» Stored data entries
>>>>>

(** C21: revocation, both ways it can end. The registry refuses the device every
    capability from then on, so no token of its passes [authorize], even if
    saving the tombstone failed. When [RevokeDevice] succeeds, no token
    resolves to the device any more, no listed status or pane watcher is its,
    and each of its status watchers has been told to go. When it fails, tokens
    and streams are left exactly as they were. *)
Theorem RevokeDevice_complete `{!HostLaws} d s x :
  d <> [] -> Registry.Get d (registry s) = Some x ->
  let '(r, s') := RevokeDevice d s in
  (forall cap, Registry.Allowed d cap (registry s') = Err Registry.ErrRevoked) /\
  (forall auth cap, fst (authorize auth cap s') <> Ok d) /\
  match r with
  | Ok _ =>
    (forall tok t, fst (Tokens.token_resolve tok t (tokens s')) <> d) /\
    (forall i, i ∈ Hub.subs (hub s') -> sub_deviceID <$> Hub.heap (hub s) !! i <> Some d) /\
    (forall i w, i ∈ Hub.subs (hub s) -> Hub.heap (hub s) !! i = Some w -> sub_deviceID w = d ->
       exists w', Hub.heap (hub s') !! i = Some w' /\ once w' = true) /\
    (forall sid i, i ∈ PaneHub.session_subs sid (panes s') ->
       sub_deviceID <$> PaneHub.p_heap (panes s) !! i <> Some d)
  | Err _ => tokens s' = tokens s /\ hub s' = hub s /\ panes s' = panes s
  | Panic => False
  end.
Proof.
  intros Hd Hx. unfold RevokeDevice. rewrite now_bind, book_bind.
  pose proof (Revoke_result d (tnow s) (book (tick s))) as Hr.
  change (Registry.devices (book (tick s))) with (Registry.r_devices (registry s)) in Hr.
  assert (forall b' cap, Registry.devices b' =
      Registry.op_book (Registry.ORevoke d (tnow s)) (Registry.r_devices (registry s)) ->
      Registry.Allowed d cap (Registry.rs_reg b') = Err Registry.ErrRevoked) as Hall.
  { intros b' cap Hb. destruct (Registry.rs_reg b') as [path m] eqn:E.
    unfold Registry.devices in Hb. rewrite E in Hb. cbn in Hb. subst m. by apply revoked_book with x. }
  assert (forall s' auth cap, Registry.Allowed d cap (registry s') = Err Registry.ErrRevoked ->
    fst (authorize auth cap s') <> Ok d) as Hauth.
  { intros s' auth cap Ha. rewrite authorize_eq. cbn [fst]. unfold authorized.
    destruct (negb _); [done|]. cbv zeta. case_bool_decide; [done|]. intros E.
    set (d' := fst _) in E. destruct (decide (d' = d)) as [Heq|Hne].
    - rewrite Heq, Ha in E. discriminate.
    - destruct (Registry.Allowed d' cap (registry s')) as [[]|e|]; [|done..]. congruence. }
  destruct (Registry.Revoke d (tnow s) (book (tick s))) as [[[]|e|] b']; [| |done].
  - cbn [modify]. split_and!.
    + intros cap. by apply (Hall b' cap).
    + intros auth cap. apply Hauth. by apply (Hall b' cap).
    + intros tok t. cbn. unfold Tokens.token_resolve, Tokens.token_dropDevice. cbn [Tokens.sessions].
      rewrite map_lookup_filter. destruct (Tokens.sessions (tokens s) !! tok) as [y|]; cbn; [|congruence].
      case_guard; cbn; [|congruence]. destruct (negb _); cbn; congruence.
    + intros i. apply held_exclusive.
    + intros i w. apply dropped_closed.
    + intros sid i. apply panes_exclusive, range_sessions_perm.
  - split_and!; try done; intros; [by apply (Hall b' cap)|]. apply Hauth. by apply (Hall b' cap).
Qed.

<<<<<

» Prompt
Only the lines above from the one with "unfold Registry.devices in" up to and including the one with "destruct (negb _); [done|]." should be repeated, exactly as written.

» Exercise solution
    unfold Registry.devices in Hb. rewrite E in Hb. cbn in Hb. subst m. by apply revoked_book with x. }
  assert (forall s' auth cap, Registry.Allowed d cap (registry s') = Err Registry.ErrRevoked ->
    fst (authorize auth cap s') <> Ok d) as Hauth.
  { intros s' auth cap Ha. rewrite authorize_eq. cbn [fst]. unfold authorized.
    destruct (negb _); [done|]. cbv zeta. case_bool_decide; [done|]. intros E.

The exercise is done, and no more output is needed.